The details about the case we are about to discuss merely point out that scientists have discovered that among Tasmania devils, cancer is contagious and can be transmitted through a simple bite. Another DFTD case confirms that cancer is transmissible.
Over the past few years, several Tasmanian devils have been exhibiting strange cancer-like symptoms. Of course, researchers have presumed that these cases are isolated and that there is no need to investigate them further.
However, recently, another group of researchers has taken another look at the infected Tasmanian devils, which exhibit all signs and symptoms of cancer. Moreover, all the infected carnivorous mammals had large tumors growing on their faces. Due to the severity of the disease, the animal would be struck down in a matter of days.
Furthermore, not only is this type of facial cancer so deadly, according to the researchers, it can be transmitted from Tasmanian devil to Tasmanian devil through a simple bite. The first occurrence of this disease among the devils’ population dates back to 1996.
Back then, the researchers assigned to the case noted that all animals had rather large facial tumors. Some of the would die before the disease had a chance to kill them. Scientists explained that the tumors were so large in size that eating and drinking were very difficult.

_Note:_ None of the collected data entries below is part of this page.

(** [dedup_patterns] keeps the patterns that are not empty, each once. *)
Lemma dedup_patterns_spec patterns :
  NoDup (dedup_patterns patterns) ∧ ∀ x, x ∈ dedup_patterns patterns ↔ x ∈ patterns ∧ x ≠ "".
Proof.
  unfold dedup_patterns.
  assert (Hgo : ∀ out, NoDup out → NoDup (fold_left push_unique patterns out) ∧
    ∀ x, x ∈ fold_left push_unique patterns out ↔ x ∈ out ∨ x ∈ patterns ∧ x ≠ "").
  { induction patterns as [|v patterns IH]; intros out Hd; simpl; [set_solver|].
    destruct (IH (push_unique out v) (push_unique_NoDup out v Hd)) as [Hn Hx]. split; [done|].
    intros x. rewrite Hx, push_unique_elem. set_solver. }
  destruct (Hgo [] (NoDup_nil_2)) as [Hn Hx]. split; [done|]. intros x. rewrite Hx. set_solver.
Qed.

(** A stored setting for volatile paths has patterns and a mode the scan knows. *)
Definition volatile_ok (v : option RootVolatileConfig) : Prop :=
  ∀ c, v = Some c → rv_patterns c ≠ [] ∧ validate_volatile_mode (rv_mode c) = Ok tt.

Lemma apply_root_volatile_set_ok root args root' :
  volatile_ok (rc_volatile root) → apply_root_volatile_set root args = Ok root' → volatile_ok (rc_volatile root').
Proof.
  intros Hok. unfold apply_root_volatile_set. intros (v & Hv & Hr)%result_bind_Ok. injection Hr as <-. simpl.
  assert (Hmode : ∀ c, v = Some c → validate_volatile_mode (rv_mode c) = Ok tt).
  { intros c ->. destruct (rs_volatile_mode args) as [mode|].
    - apply result_bind_Ok in Hv as ([] & Hm & Hc). by injection Hc as <-.
    - injection Hv as Hv. destruct (rs_clear_volatile args); [done|]. by apply Hok in Hv as [_ ?]. }
  assert (Hm' : validate_volatile_mode (rv_mode (default no_volatile v)) = Ok tt) by (destruct v; [by apply Hmode|done]).
  intros c. destruct (rs_volatile args) as [|p ps].
  - destruct v as [v|]; [|done]. destruct (rv_patterns v) eqn:Hp; [done|]. intros [= <-]. rewrite Hp. eauto.
  - simpl. destruct (dedup_patterns _) eqn:Hp; [done|]. intros [= <-]. simpl. by split.
Qed.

The second occurrence of this disease was in 2014 when scientists managed to learn more about this strange illness named devil facial tumor disease. According to their observation, the Tasmanian devil population had lost almost 89 percent of its pack members in what can be viewed as a full-fledged cancer epidemic.
Another DFTD case confirms that cancer is transmissible. In humans, there are a few cases in which cancer can be transmitted from person to person, although these are very rare cases. There are ample studies which recollect how humans can literally become infected with cancer after receiving an organ from another infected person. Also, it has been known, for some time now, that a mother suffering from cancer can transmit the disease to her child.

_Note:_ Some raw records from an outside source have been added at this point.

Definition scan_live_entry (records : gmap string FileRecord) (rel : string) (is_dir : bool)
    : result (gmap string FileRecord) string :=
  let rel_s := path_to_slash rel in
  let known_path := bset_contains known_paths rel_s in
  let? link_meta := sf_symlink_metadata fs rel in
  if is_dir then Ok records
  else if negb known_path && too_large then Ok records
  else if is_symlink link_meta && negb (rc_follow_symlinks root) then
    let? target := sf_read_link fs rel in
    Ok (<[rel_s := record_of_meta root rel_s "symlink" 0 link_meta [] (Symlink target)]> records)
  else match special_file_kind link_meta with
  | Some special_kind =>
    Ok (<[rel_s := record_of_meta root rel_s "special" 0 link_meta (sf_read_xattrs fs rel)
                     (Special special_kind)]> records)
  | None =>
    let? meta := if is_symlink link_meta then sf_metadata fs rel else Ok link_meta in
    if negb (is_regular meta) then Ok records else
    let large_config := effective_large_config (cf_large config) root in
    let binary := default false (result_ok (looks_binary (sf_first_read fs rel))) in
    if negb known_path && (classify_large large_config rel (md_len meta) binary
                           || lg_enabled large_config && (lg_chunked_min_size large_config <=? md_len meta))
    then Ok records
    else
      let read :=
        let? bytes := if rc_follow_symlinks root then stable_read (rc_snapshot_mode root) (sf_observe fs rel)
                      else stable_read_in_root fs rel (rc_snapshot_mode root) in
        Ok (<[rel_s := record_of_meta root rel_s "file" (md_len meta) meta (sf_read_xattrs fs rel)
                         (NormalBlob (blake3_hex bytes) "")]> records) in
      match snapshot_files !! rel_s with
      | Some snapshot_record =>
        if reuses_record rel meta snapshot_record then Ok (<[rel_s := snapshot_record]> records) else read
      | None => read
      end
  end.

Fixpoint scan_live_loop (ignore : Gitignore) (records : gmap string FileRecord) (items : list WalkItem)
    : result (gmap string FileRecord) string :=
  match items with
  | [] => Ok records
  | WError _ e :: _ => Err e
  | WEntry rel is_dir :: items' =>
    if is_empty rel || negb (root_record_is_managed root ignore rel is_dir)
    then scan_live_loop ignore records items'
    else
      let? records := scan_live_entry records rel is_dir in
      scan_live_loop ignore records items'
  end.

Definition scan_live_root_for_journal (scan_base : string) : result (gmap string FileRecord) string :=
  let? ignore := build_ignore root in
  scan_live_loop ignore ∅ (walk_items scan_base (rc_follow_symlinks root) (enters root ignore)).
End Root.

(** The changes [enqueue_live_diff_event_journals] finds, by path; it writes an event for
    each that the journal does not cover. *)
Definition live_diff_changes (snapshot_files live_files : gmap string FileRecord) : list (string * string) :=
  let paths_all := bset_extend [] (map fst (map_to_list snapshot_files) ++ map fst (map_to_list live_files)) in
  flat_map (λ rel_path,
    match live_diff_event_kind (snapshot_files !! rel_path) (live_files !! rel_path) with
    | Some event_kind => [(rel_path, event_kind)]
    | None => []
    end) paths_all.

(** The comparison of one root with the files of its snapshot in
    [enqueue_live_diff_event_journals], up to the changes it finds. *)
Definition live_diff_root (var : option string) (source_exists : bool) (config : ScanConfig) (root : RootConfig)
    (tracked : list string) (snapshot_files : gmap string FileRecord) : result (list (string * string)) string :=
  let base := journal_source_base source_exists root in
  let known_paths := journal_known_paths tracked snapshot_files in
  let max_auto_add := max_auto_track_new_files var in
  let? unknown_add_count := count_unknown_journal_file_candidates base root known_paths (wadd max_auto_add 1) in
  let? live_files := scan_live_root_for_journal config root snapshot_files known_paths
                       (max_auto_add <? unknown_add_count) base in
  Ok (live_diff_changes snapshot_files live_files).

End Live.

(** ** The two scans agree *)

Section Agree.
Context `{!GlobSet, !IgnoreCrate, !WalkCrate, !WalkLaws}.
Context `{!ObjectCodec, !Blake3, !ManifestJson, !Zstd}.
Context (env : StoreEnv) (fs : ScanFs).

(** The files of a snapshot by path: what loading the tree built from the records gives. *)
Definition snapshot_file_map (records : list FileRecord) : gmap string FileRecord :=
  fold_left (λ m r, <[fr_path r := r]> m)
    (List.filter (λ r, negb (fr_kind r =? "directory")%string) records) ∅.

(** Nothing changes: whenever a file is read whole it has the same contents. *)
Definition steady : Prop := ∀ rel b b', was_read fs rel b → was_read fs rel b' → b = b'.

Lemma file_map_lookup l (m : gmap string FileRecord) k r :
  fold_left (λ m r, <[fr_path r := r]> m) l m !! k = Some r → m !! k = Some r ∨ (r ∈ l ∧ fr_path r = k).
Proof.
  revert m. induction l as [|x l IH]; intros m; simpl; [by left|]. intros [Hm|?]%IH; [|set_solver].
  destruct (decide (fr_path x = k)) as [<-|Hne]; [|rewrite lookup_insert_ne in Hm by done; by left].
  rewrite lookup_insert_eq in Hm. injection Hm as ->. right. set_solver.
Qed.

Lemma file_map_is_Some l (m : gmap string FileRecord) k :
  is_Some (m !! k) ∨ (∃ r, r ∈ l ∧ fr_path r = k) → is_Some (fold_left (λ m r, <[fr_path r := r]> m) l m !! k).
Proof.
  revert m. induction l as [|x l IH]; intros m; simpl; [intros [?|(r & ?%not_elem_of_nil & _)]; done|].
  intros Hk. apply IH. rewrite lookup_insert_is_Some. destruct (decide (fr_path x = k)); [by left; left|].
  destruct Hk as [Hk|(r & [->|Hr]%elem_of_cons & Hp)]; [by left; right|done|right; eauto].
Qed.

Lemma snapshot_file_map_Some records k r :
  snapshot_file_map records !! k = Some r → r ∈ records ∧ fr_path r = k ∧ fr_kind r ≠ "directory".
Proof.
  intros [Hn|[[Hr Hd]%elem_of_filter_bool Hk]]%file_map_lookup; [by rewrite lookup_empty in Hn|].
  apply negb_true_iff, String.eqb_neq in Hd. done.
Qed.

Lemma snapshot_file_map_has records r :
  r ∈ records → fr_kind r ≠ "directory" → is_Some (snapshot_file_map records !! fr_path r).
Proof.
  intros Hr Hd. apply file_map_is_Some. right. exists r. rewrite elem_of_filter_bool. split_and!; [done| |done].
  by apply negb_true_iff, String.eqb_neq.
Qed.

Lemma describes_file root rel r : describes fs root rel r → fr_path r = rel ∧ fr_kind r ≠ "directory".
Proof.
  intros (l & _ & [(_ & t & _ & ->)|[(k & _ & ->)|(m & p & b & _ & _ & _ & _ & _ & ->)]]); done.
Qed.

(** Two records of one entry that does not change are the same for the journal. *)
Lemma describes_match root rel r r' :
  steady → describes fs root rel r → describes fs root rel r' → journal_records_match r r' = true.
Proof.
  intros Hst (l & Hl & Hr) (l' & Hl' & Hr'). rewrite Hl in Hl'. injection Hl' as <-.
  assert (Hno : ∀ k, is_symlink l && negb (rc_follow_symlinks root) = true → special_file_kind l = Some k → False).
  { unfold is_symlink, special_file_kind. by destruct (md_kind l). }
  assert (Hno' : ∀ m, is_symlink l && negb (rc_follow_symlinks root) = true → followed fs root rel = Ok m → is_regular m = true → False).
  { intros m Hs Hf Hreg. destruct (link_followed fs root rel l Hl Hs) as [Hf' Hreg']. congruence. }
  assert (Hsame : ∀ kind size m xs p p', journal_payloads_match p p' = true →
    journal_records_match (record_of_meta root rel kind size m xs p) (record_of_meta root rel kind size m xs p') = true).
  { intros kind size m xs p p' Hp. unfold journal_records_match. simpl. rewrite Hp, String.eqb_refl, !Z.eqb_refl.
    by rewrite !bool_decide_eq_true_2 by done. }
  destruct Hr as [(Hs & t & Ht & ->)|[(k & Hk & ->)|(m & p & b & Hk & Hf & Hreg & Hb & Hp & ->)]];
    destruct Hr' as [(Hs' & t' & Ht' & ->)|[(k' & Hk' & ->)|(m' & p' & b' & Hk' & Hf' & Hreg' & Hb' & Hp' & ->)]].
  - apply Hsame. simpl. assert (t' = t) as -> by congruence. apply String.eqb_refl.
  - by destruct (Hno k').
  - by destruct (Hno' m').
  - by destruct (Hno k).
  - apply Hsame. simpl. assert (k' = k) as -> by congruence. apply String.eqb_refl.
  - congruence.
  - by destruct (Hno' m).
  - congruence.
  - assert (m' = m) as -> by congruence. apply Hsame. rewrite (Hst rel b' b) in Hp' by done.
    destruct p; try done; destruct p'; try done; simpl in *; simplify_eq; by rewrite bool_decide_eq_true_2.
Qed.

(** *** The live scan *)

Section Root.
Context (config : ScanConfig) (root : RootConfig) (files : gmap string FileRecord).
Context (known_paths : list string) (too_large : bool) (g : Gitignore).

Abbreviation live_loop := (scan_live_loop fs config root files known_paths too_large g).
Abbreviation live_wanted rel :=
  (recordable fs root rel && wanted_by fs config root (bset_contains known_paths rel) too_large rel).

Definition live_ok (rel : string) (r : FileRecord) : Prop := describes fs root rel r ∨ files !! rel = Some r.

Lemma live_entry_spec records rel records' :
  rel_path rel = true →
  scan_live_entry fs config root files known_paths too_large records rel false = Ok records' →
  if live_wanted rel then ∃ r, records' = <[rel := r]> records ∧ live_ok rel r else records' = records.
Proof.
  intros Hrel. unfold scan_live_entry. rewrite (rel_path_slash _ Hrel). intros (l & Hl & Hr)%result_bind_Ok.
  assert (Hrec : recordable fs root rel = match followed fs root rel with
    | Ok m => is_regular m || bool_decide (is_Some (special_file_kind l)) || is_symlink l && negb (rc_follow_symlinks root)
    | Err _ => false end) by (unfold recordable; by rewrite Hl).
  unfold wanted_by. set (k := bset_contains known_paths rel) in *.
  destruct (negb k && too_large) eqn:Hb; [injection Hr as <-; by rewrite andb_false_r|].
  destruct (is_symlink l && negb (rc_follow_symlinks root)) eqn:Hs.
  { apply result_bind_Ok in Hr as (t & Ht & Hr). injection Hr as <-.
    destruct (link_followed fs root rel l Hl Hs) as [Hf Hreg].
    rewrite Hrec, Hf, (not_regular_not_large fs config root rel l), andb_false_r, orb_true_r by done. simpl.
    eexists. split; [done|]. left. exists l. rewrite Hs. eauto 10. }
  destruct (special_file_kind l) as [sk|] eqn:Hk.
  { injection Hr as <-. destruct (special_followed fs root rel l sk Hl Hk) as [Hf Hreg].
    rewrite Hrec, Hf, (not_regular_not_large fs config root rel l), andb_false_r by done.
    rewrite bool_decide_eq_true_2, orb_true_r by done. simpl.
    eexists. split; [done|]. left. exists l. eauto 10. }
  apply result_bind_Ok in Hr as (m & Hm & Hr).
  assert (Hf : followed fs root rel = Ok m).
  { unfold followed. rewrite Hl. simpl. by destruct (is_symlink l), (rc_follow_symlinks root). }
  rewrite Hrec, Hf. destruct (is_regular m) eqn:Hreg; simpl in Hr; [|by injection Hr as <-]. simpl.
  unfold too_large_to_track. rewrite Hf, Hreg. cbn [andb].
  match type of Hr with (if ?c then _ else _) = _ => destruct c eqn:Hskip end; [by injection Hr as <-|]. simpl.
  assert (Hread : (let? bytes := if rc_follow_symlinks root then stable_read (rc_snapshot_mode root) (sf_observe fs rel)
                      else stable_read_in_root fs rel (rc_snapshot_mode root) in
        Ok (<[rel := record_of_meta root rel "file" (md_len m) m (sf_read_xattrs fs rel)
                         (NormalBlob (blake3_hex bytes) "")]> records)) = Ok records' →
    ∃ r, records' = <[rel := r]> records ∧ live_ok rel r).
  { intros (bytes & Hb' & Hr')%result_bind_Ok. injection Hr' as <-. eexists. split; [done|]. left. exists l. split; [done|].
    right; right. exists m, (NormalBlob (blake3_hex bytes) ""), bytes. split_and!; try done.
    destruct (rc_follow_symlinks root); [by eapply stable_read_was_read|by eapply stable_read_in_root_was_read]. }
  destruct (files !! rel) as [s|] eqn:Hfile; [|by apply Hread].
  destruct (reuses_record fs rel m s); [|by apply Hread]. injection Hr as <-. exists s. split; [done|by right].
Qed.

Coined DFT2, this type of cancer is very different from the first discovered variant, DFT1. DFT2 possess an extra Y chromosome, meaning that it was probably transmitted by a male carrier. As explained by the scientists, cancer gains the ability of transmission, when the cancer cells develop the ability to spread beyond the host’s body.
Doctor Pye, a scientist working on the project, said that presently there are approximately 8 Tasmanian devils who exhibit symptoms consistent with DFTD.